___ INFORMATION PROVIDED ___

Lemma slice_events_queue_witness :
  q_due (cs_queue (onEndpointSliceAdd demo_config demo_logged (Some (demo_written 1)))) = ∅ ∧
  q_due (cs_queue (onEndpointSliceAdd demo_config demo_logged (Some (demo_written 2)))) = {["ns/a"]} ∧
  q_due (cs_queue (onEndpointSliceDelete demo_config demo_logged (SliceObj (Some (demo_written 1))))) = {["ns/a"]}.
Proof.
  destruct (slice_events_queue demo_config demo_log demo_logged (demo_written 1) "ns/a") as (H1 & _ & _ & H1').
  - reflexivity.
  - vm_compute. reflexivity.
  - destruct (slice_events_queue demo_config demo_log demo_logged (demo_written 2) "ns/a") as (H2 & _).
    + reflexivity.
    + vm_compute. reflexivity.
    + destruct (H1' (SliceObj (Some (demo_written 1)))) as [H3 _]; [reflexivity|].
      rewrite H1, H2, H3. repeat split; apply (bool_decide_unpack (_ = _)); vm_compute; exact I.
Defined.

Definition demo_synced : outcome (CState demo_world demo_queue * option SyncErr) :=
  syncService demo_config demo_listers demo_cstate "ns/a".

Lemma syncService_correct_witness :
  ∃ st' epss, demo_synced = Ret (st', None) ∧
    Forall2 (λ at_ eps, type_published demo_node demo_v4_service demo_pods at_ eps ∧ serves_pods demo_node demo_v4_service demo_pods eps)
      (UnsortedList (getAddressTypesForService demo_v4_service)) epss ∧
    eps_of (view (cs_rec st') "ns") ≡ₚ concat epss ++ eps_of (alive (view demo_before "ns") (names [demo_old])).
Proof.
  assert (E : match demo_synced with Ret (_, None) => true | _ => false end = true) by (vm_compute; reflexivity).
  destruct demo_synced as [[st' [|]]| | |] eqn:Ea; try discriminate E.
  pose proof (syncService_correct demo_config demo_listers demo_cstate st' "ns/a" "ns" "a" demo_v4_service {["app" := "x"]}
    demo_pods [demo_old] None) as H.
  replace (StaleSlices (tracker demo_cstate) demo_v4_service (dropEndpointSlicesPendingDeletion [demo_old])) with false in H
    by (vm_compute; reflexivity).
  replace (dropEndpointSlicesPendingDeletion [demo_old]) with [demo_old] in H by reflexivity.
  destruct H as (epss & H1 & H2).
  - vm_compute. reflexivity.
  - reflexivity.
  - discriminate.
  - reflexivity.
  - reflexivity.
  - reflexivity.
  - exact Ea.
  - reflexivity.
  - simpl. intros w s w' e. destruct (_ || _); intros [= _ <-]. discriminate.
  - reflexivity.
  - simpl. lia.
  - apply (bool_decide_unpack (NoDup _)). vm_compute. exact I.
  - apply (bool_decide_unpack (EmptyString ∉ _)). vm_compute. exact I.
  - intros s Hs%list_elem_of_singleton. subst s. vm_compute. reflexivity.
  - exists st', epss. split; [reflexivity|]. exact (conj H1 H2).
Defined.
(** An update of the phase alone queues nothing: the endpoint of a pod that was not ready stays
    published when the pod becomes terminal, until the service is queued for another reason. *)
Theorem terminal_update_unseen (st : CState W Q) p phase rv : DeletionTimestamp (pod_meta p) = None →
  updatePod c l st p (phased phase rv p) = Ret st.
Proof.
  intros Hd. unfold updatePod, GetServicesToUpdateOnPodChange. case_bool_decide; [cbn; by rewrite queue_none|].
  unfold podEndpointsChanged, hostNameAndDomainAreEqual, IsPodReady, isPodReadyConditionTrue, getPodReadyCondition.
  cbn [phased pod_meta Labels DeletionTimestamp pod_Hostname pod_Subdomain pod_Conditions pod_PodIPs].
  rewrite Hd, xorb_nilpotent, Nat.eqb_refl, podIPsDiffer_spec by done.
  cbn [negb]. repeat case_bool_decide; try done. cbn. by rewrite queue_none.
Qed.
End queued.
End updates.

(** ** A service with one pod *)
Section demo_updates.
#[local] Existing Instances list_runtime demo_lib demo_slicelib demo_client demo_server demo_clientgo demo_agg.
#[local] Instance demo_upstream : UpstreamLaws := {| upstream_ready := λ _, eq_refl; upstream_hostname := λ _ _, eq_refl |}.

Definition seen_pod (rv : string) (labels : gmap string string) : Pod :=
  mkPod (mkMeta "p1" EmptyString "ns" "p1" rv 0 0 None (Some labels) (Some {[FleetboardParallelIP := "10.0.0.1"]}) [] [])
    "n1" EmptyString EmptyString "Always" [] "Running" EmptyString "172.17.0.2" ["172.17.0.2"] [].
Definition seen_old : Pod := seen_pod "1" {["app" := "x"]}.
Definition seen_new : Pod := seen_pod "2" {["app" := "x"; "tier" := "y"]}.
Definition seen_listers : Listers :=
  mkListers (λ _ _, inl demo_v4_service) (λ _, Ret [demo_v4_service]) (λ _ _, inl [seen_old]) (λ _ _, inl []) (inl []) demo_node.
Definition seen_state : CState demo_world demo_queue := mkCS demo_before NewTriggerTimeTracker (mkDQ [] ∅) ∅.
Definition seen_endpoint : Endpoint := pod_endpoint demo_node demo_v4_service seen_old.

___

**EXERCISE OBJECTIVE**
In the entries above, find the line holding "replace (dropEndpointSlicesPendingDeletion [demo_old])" and the line holding "(** An update"; print both of them and every line between, exactly, and nothing else.

**SOLUTION FOR THIS PROBLEM**
  replace (dropEndpointSlicesPendingDeletion [demo_old]) with [demo_old] in H by reflexivity.
  destruct H as (epss & H1 & H2).
  - vm_compute. reflexivity.
  - reflexivity.
  - discriminate.
  - reflexivity.
  - reflexivity.
  - reflexivity.
  - exact Ea.
  - reflexivity.
  - simpl. intros w s w' e. destruct (_ || _); intros [= _ <-]. discriminate.
  - reflexivity.
  - simpl. lia.
  - apply (bool_decide_unpack (NoDup _)). vm_compute. exact I.
  - apply (bool_decide_unpack (EmptyString ∉ _)). vm_compute. exact I.
  - intros s Hs%list_elem_of_singleton. subst s. vm_compute. reflexivity.
  - exists st', epss. split; [reflexivity|]. exact (conj H1 H2).
Defined.
(** An update of the phase alone queues nothing: the endpoint of a pod that was not ready stays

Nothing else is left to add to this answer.